Bien que certaines études montrent des taux de succès similaires entre l’apexification par renouvellements successifs d’hydroxyde de calcium et l’apexification par apport apical de MTA [11, 12], d’autres études notent cependant des taux de fracture plus importants [13] et des taux de survie inférieurs avec l’hydroxyde de calcium qu’avec le MTA [14, 15]. La Société Européenne d’Endodontie indique même « qu’en raison de l’effet fragilisant de l’hydroxyde de calcium sur les fines parois de dentine et du fait de l’incidence élevée de fracture radiculaire qui en résulte, l’apexification par renouvellement d’hydroxyde de calcium n’est plus préconisée » [16]. L’intérêt de l’apexification par apport apical de MTA par rapport aux renouvellements successifs d’hydroxyde de calcium réside par ailleurs dans la réduction du temps de traitement [6]. Le MTA présente de plus une très bonne étanchéité et une excellente biocompatibilité. Les études ont ainsi montré qu’une légère extrusion de MTA n’affecte pas la guérison péri-apicale [17].

L’apexification par apport apical de MTA ou de CBSC putty à prise rapide présente cependant quelques inconvénients :

- en ce qui concerne le MTA : son temps de prise est long et son application est délicate ; les manœuvres d’avancement apical du matériau sont notamment compliquées par sa consistance sableuse. Aujourd’hui, certaines nouvelles formulations de CBCS putty pourraient faciliter cette étape ;

- certains cas cliniques ne sont pas adaptés à cette technique comme les apex ouverts divergents (les procédures d’endodontie régénérative sont alors indiquées, voir plus bas) ;

- il n’y a pas de poursuite de l’édification radiculaire ; l’épaisseur et/ou la longueur des parois radiculaires ne sont pas augmentées.

ENDODONTIE RÉGÉNÉRATIVE

Il s’agit d’une approche biologique dont l’objectif est d’obtenir la présence de tissu vital au sein de l’espace endodontique radiculaire (même si, sur le plan histologique, le tissu néoformé est différent du tissu pulpaire initial) [18]. Cette approche doit désormais être considérée comme une alternative à l’apexification pour le traitement des dents nécrosées présentant une formation radiculaire incomplète, avec ou sans lésions péri-radiculaires.

En cas de succès thérapeutique, cette approche permet d’obtenir une guérison de la lésion péri-apicale mais également, dans certains cas, une augmentation de l’épaisseur et/ou de la longueur des parois radiculaires (voir plus bas, figures 3 et 4) ; un retour de la vitalité pulpaire a même parfois été décrit.
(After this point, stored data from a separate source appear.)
Lemma deliver_attempted now rc w c :
  configured rc → store_ok (w_store w) → cmd_Status c ≠ PlanCommandDelivered → attempted now w c (deliver rc c).
Proof.
  intros (Hclient & _ & _ & _ & Hq) Hok Hst. unfold deliver. rewrite (bool_decide_eq_false_2 (cmd_Status c = _)) by done.
  destruct (_ == AuditActionPlanStart).
  - unfold deliverPlanStart, attempted. rewrite run_rt_bind. cbn [answer_rt run_reliable reliable fst snd].
    destruct (cs_get_plan _ _) as [[[spec status]|]|e] eqn:Hg; [|apply attempted_failure..].
    destruct (negb _); [apply attempted_failure|]. destruct (rc_taskQueues rc) as [q|]; [|done].
    pose proof (proj2 (ol_get_plan (S := MemoryPlanStore) _ _ _ _ Hok Hg)) as Hid. cbn in Hid.
    destruct (execute_runs now (tqs_PlanControl q) q (rc_nexusEndpoint rc) (rc_nexusPeers rc) spec w Hq)
      as (input & Hexec & _). rewrite Hclient, run_try, Hexec. cbn [fst snd].
    set (d := Started _ _). destruct (attempted_complete now w c (planStartAuditRecord spec) d) as [Hsent Hmark];
      [done|cbn; by rewrite Hid|]. exists [d]. split; [done|]. split; [right; exists d; cbn; by rewrite Hid|].
    intros Hr. split; [by exists d|by apply Hmark].
  - destruct (commandDeliveryPayload c) as [[[name payload] r]|e]; [|apply attempted_failure].
    unfold attempted. rewrite run_rt_bind. cbn [answer_rt run_reliable reliable fst snd].
    set (d := Signaled _ _ _). destruct (attempted_complete now w c r d) as [Hsent Hmark]; [done..|].
    exists [d]. split; [done|]. split; [right; by exists d|]. intros Hr. split; [by exists d|by apply Hmark].
Qed.

(** ** A pass *)

(** What the pass did with a command: the deliveries it sent for it and the error it collected.
    [s] is the store before the pass and [s'] the one after it. *)
Record handled s s' (c : PlanCommandRecord) (o : list delivery * option werror) : Prop := {
  ha_sent : o.1 = [] ∨ ∃ d, o.1 = [d] ∧ workflow_of d = planWorkflowID (cmd_PlanID c);
  ha_success : o.2 = None → (∃ d, o.1 = [d]) ∧ marked s' c;
  ha_deliverable : deliverable s c → o.2 = None ∧ ∃ d, o.1 = [d] ∧ delivery_of s c d;
}.

Lemma handled_extends s s1 s2 c o : store_extends s1 s2 → handled s s1 c o → handled s s2 c o.
Proof.
  intros Hx [Hs Hm Hd]. split; [done| |done]. intros Ho. destruct (Hm Ho). split; [done|by eapply marked_extends].
Qed.

Lemma handled_touched s s1 s2 c c' o :
  touched (PlanCommandRefFromRecord c') s s1 → PlanCommandRefFromRecord c ≠ PlanCommandRefFromRecord c' →
  handled s1 s2 c o → handled s s2 c o.
Proof.
  intros Ht Hne [Hs Hm Hd]. split; [done..|]. intros Hdel.
  destruct (Hd (deliverable_touched _ _ _ _ Ht Hne Hdel)) as (? & d & ? & Hw & Hof). split; [done|].
  exists d. split; [done|]. split; [done|]. destruct d; [|done]. by rewrite (to_specs _ _ _ Ht) in Hof.
Qed.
Pour toutes ces raisons, cette approche suscite beaucoup d’intérêt et d’espoir.

Elle est cependant contre-indiquée [16] :

- en cas d’impossibilité d’isoler la dent de manière adéquate ;

- en cas de perte de tissu coronaire nécessitant une restauration avec un tenon ;

- chez les patients médicalement compromis (ASA III et plus) pour lesquels il peut être plus prudent de s’appuyer sur les traitements conventionnels ;

- en cas de dents immatures expulsées et réimplantées pour lesquelles une revascularisation spontanée peut se produire (voir article Les résorptions radiculaires des dents permanentes).

Le protocole décrit ici est issu des sociétés européenne et américaine d’endodontie et comprend 2 grandes étapes [16, 19].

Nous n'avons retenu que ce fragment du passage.